Isso pode ajudar a explicar o fato de que os dados da PNAD Contínua referentes ao segundo trimestre revelaram uma redução muito maior (em relação ao segundo trimestre de 2019) das horas efetivamente trabalhadas (27,6%) em comparação com a população ocupada (10,7%),

Em consequência, o indicador de produtividade do trabalho construído com base nas horas efetivamente trabalhadas teve um comportamento muito diferente no segundo trimestre deste ano, quando comparado com a produtividade por pessoal ocupado e com a produtividade por hora habitualmente trabalhada.

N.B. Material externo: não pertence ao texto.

(** An accumulation map is determined by its sets of real paths. *)
Lemma allInhabited_eq (M1 M2 : gmap string (gset string)) :
  allInhabited M1 → allInhabited M2 →
  (∀ k, realPathsOf M1 k = realPathsOf M2 k) → M1 = M2.
Proof.
  intros H1 H2 Heq. apply map_eq. intros k. specialize (Heq k).
  unfold realPathsOf in Heq.
  destruct (M1 !! k) as [S1|] eqn:E1, (M2 !! k) as [S2|] eqn:E2;
    simpl in Heq; [by subst| | |done].
  - by destruct (H1 k S1).
  - by destruct (H2 k S2).
Qed.

(** The rest of the function after the enumeration of the roots. *)
Lemma bucket_after_walk bucket roots excludes config M :
  newConfig roots excludes = inr config →
  walkRoots bucket (Roots config) ∅ = Ok M →
  GetProtoFileSetForBucket bucket roots excludes =
    do m <- collapse (range_map M) ∅;
    if decide (length (Excludes config) = 0) then
      if decide (size m = 0) then Err ErrNoInputFilesRoots
      else newProtoFileSet (Roots config) m
    else
      if decide (size (excludeFilter (SliceToMap (Excludes config))
                         (range_map m) ∅) = 0)
      then Err ErrNoInputFilesRootsExcludes
      else newProtoFileSet (Roots config)
             (excludeFilter (SliceToMap (Excludes config)) (range_map m) ∅).
Proof.
  intros Hc HW. unfold GetProtoFileSetForBucket. rewrite Hc. simpl.
  by rewrite HW.
Qed.

Lemma bucket_walk_error bucket roots excludes config e :
  newConfig roots excludes = inr config →
  walkRoots bucket (Roots config) ∅ = Err e →
  GetProtoFileSetForBucket bucket roots excludes = Err e.
Proof.
  intros Hc HW. unfold GetProtoFileSetForBucket. rewrite Hc. simpl.
  by rewrite HW.
Qed.

(** A reported collision is a collision. *)
Lemma bucket_multiple_roots_inv bucket roots excludes k paths :
  GetProtoFileSetForBucket bucket roots excludes =
    Err (ErrWithinMultipleRoots k paths) →
  ∃ config, newConfig roots excludes = inr config ∧
            walksOk bucket (Roots config) ∧ collision bucket (Roots config).
Proof.
  intros HR.
  destruct (newConfig roots excludes) as [e|config] eqn:Hc.
  { by rewrite (bucket_config_failure _ _ _ _ Hc) in HR. }
  exists config. split; [done|].
  destruct (walksOk_cases bucket (Roots config)) as [Hw|Hw].
  2:{ destruct (bucket_walk_failure bucket _ _ _ Hc Hw) as [e He].
      by rewrite He in HR. }
  split; [done|].
  destruct (collision_cases bucket (Roots config) Hw) as [Hcoll|Hcoll];
    [done|].
  destruct (bucket_no_collision bucket _ _ _ Hc Hw Hcoll) as (m & _ & He).
  rewrite He in HR. unfold emptyResultError in HR.
  destruct (decide (m = ∅)); [|done].
  by destruct (decide (length (Excludes config) = 0)).
Qed.

End scan.

(** X1: the order in which Go ranges over the maps shows in the result of
    [GetProtoFileSetForBucket] only through the choice of the collision it
    reports: a collision reported under one order is reported (maybe for
    another logical path) under every order, and any other outcome is the
    same under every order. *)
Theorem bucket_outcome_any_order
  {E} {SP : Storagepath E} {ST : Storage E} {CP : ConfigProvider E}
  (MR1 MR2 : MapRange) (bucket : ReadBucket E) (roots excludes : list string) :
  ((∃ k paths, GetProtoFileSetForBucket (MR:=MR1) bucket roots excludes =
                 Err (ErrWithinMultipleRoots k paths)) →
   ∃ k' paths', GetProtoFileSetForBucket (MR:=MR2) bucket roots excludes =
                  Err (ErrWithinMultipleRoots k' paths')) ∧
  ((∀ k paths, GetProtoFileSetForBucket (MR:=MR1) bucket roots excludes ≠
                 Err (ErrWithinMultipleRoots k paths)) →
   GetProtoFileSetForBucket (MR:=MR2) bucket roots excludes =
     GetProtoFileSetForBucket (MR:=MR1) bucket roots excludes).
Proof.
  split.
  - intros (k & paths & (config & Hc & Hw & Hcoll)%bucket_multiple_roots_inv).
    destruct (bucket_collision (MR:=MR2) bucket _ _ _ Hc Hw Hcoll)
      as (k' & paths' & He & _).
    by exists k', paths'.
  - apply bucket_any_order.
Qed.

(** Two colliding files under the roots [a] and [b]: the forward and the
    backward iteration both report the collision. *)
Lemma bucket_outcome_any_order_witness :
  GetProtoFileSetForBucket (MR:=rangeForward)
    (bucketOf ["a/x.proto"; "b/x.proto"]) ["a"; "b"] [] =
    Err (ErrWithinMultipleRoots "x.proto" ["a/x.proto"; "b/x.proto"]) ∧
  ∃ k' paths',
    GetProtoFileSetForBucket (MR:=rangeBackward)
      (bucketOf ["a/x.proto"; "b/x.proto"]) ["a"; "b"] [] =
      Err (ErrWithinMultipleRoots k' paths').
Proof.
  split; [vm_compute; reflexivity|].
  refine (proj1 (bucket_outcome_any_order rangeForward rangeBackward
                   (bucketOf ["a/x.proto"; "b/x.proto"]) ["a"; "b"] []) _).
  eexists _, _. vm_compute. reflexivity.
Defined.



(** X3: [GetProtoFileSetForBucket] returns a set exactly when the
    configuration is valid, the enumerations succeed, no two schema files
    share a logical path and some schema file passes the excludes; the set
    then has the roots of the configuration and maps each logical path to
    the schema file that has it, for the files whose directory matches no
    exclude. *)
Theorem bucket_success_exact
  {E} {SP : Storagepath E} {ST : Storage E} {CP : ConfigProvider E}
  {MR : MapRange} (bucket : ReadBucket E) (roots excludes : list string)
  (pfs : ProtoFileSet) :
  GetProtoFileSetForBucket bucket roots excludes = Ok pfs ↔
  ∃ config,
    newConfig roots excludes = inr config ∧
    walksOk bucket (Roots config) ∧
    ¬ collision bucket (Roots config) ∧
    ProtoFileSetRoots pfs = Roots config ∧
    (∃ k f, produces bucket (Roots config) k f ∧ kept config f) ∧
    ∀ k f, RootFilePathToRealFilePath pfs !! k = Some f ↔
             produces bucket (Roots config) k f ∧ kept config f.
Proof.
  split.
  - intros (config & Hc & Hw & Hcoll & Hr & Hne & Hm)%bucket_Ok_inv.
    exists config. do 4 (split; [done|]). split; [|done].
    apply map_choose in Hne as (k & f & Hkf). exists k, f. by apply Hm.
  - intros (config & Hc & Hw & Hcoll & Hr & (k & f & Hkf) & Hm).
    destruct (bucket_no_collision bucket _ _ _ Hc Hw Hcoll) as (m & Hm' & ->).
    assert (m = RootFilePathToRealFilePath pfs) as ->.
    { apply map_eq. intros k'. apply option_eq. intros f'.
      by rewrite Hm, Hm'. }
    rewrite decide_False.
    + destruct pfs as [r m]. simpl in *. by rewrite Hr.
    + intros Hempty. apply Hm in Hkf. by rewrite Hempty, lookup_empty in Hkf.
Qed.

(** The scenario of the root [proto] with two schema files. *)
Lemma bucket_success_exact_witness :
  ∃ config,
    newConfig ["proto"] [] = inr config ∧
    walksOk (bucketOf ["proto/foo/a.proto"; "proto/foo/b.proto"])
      (Roots config) ∧
    ¬ collision (bucketOf ["proto/foo/a.proto"; "proto/foo/b.proto"])
        (Roots config).
Proof.
  destruct (proj1 (bucket_success_exact (MR:=rangeForward)
              (bucketOf ["proto/foo/a.proto"; "proto/foo/b.proto"])
              ["proto"] []
              {| ProtoFileSetRoots := ["proto"];
                 RootFilePathToRealFilePath :=
                   {[ "foo/a.proto" := "proto/foo/a.proto";
                      "foo/b.proto" := "proto/foo/b.proto" ]} |}))
    as (config & Hc & Hw & Hcoll & _).
  - vm_compute. reflexivity.
  - by exists config.
Defined.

Como mostram os dados recentemente divulgados pelo Observatório da Produtividade Regis Bonelli do IBRE/FGV, no segundo trimestre houve queda da produtividade por pessoal ocupado e por hora habitualmente trabalhada de 0,1% e 0,3%, respectivamente, e uma forte elevação de 23,3% da produtividade por hora efetivamente trabalhada, em relação ao segundo trimestre de 2019.

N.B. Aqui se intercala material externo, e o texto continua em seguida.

(** * Feedback pipeline of the serverless backend: handlers and their contracts

    A shallow embedding of the five Lambda handlers that make up the feedback
    pipeline (postFeedback, processFeedback, searchRecommendations,
    updateRecommendation, deleteRecommendations), followed by theorems about
    them.

    Conventions.
    - A JavaScript string is a [string]; one [ascii] stands for one UTF-16
      code unit, so only code units below 256 are represented.
    - A JavaScript number is a [Z]: every number the handlers create
      themselves (Date.now(), parseInt, getTime, array indices) is an
      integer.  NaN only arises from parseInt and getTime, where the code
      tests it at once; it is modelled by [None] at those two places.
    - [undefined] is the [None] of an [option Value].
    - console.log / console.error have no effect on a response, on the
      table or on the topic, and are left out. *)

From Stdlib Require Import ZArith Ascii String List Bool Lia DecimalString.
From stdpp Require Import base option list gmap strings sorting.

O crescimento da produtividade por hora efetivamente trabalhada, no entanto, precisa ser interpretado com bastante cautela, já que pode estar refletindo a profunda mudança no mercado de trabalho decorrente da pandemia, que afetou principalmente trabalhadores de baixa produtividade, especialmente os informais com pouca escolaridade.

Também é possível que este indicador reflita o fato de que os efeitos negativos da pandemia foram mais pronunciados em setores de produtividade mais baixa, como os segmentos de serviços domésticos e pessoais.

Diante da grande discrepância entre os diferentes indicadores de produtividade, provavelmente vamos precisar aguardar a superação da pandemia e a normalização da atividade econômica para avaliarmos com mais segurança a evolução da produtividade do trabalho no Brasil.


As opiniões expressas neste artigo são de responsabilidade exclusiva do autor, não refletindo necessariamente a opinião institucional da FGV. 

Este artigo foi originalmente publicado pelo Broadcast da Agência Estado em 16/10/2020.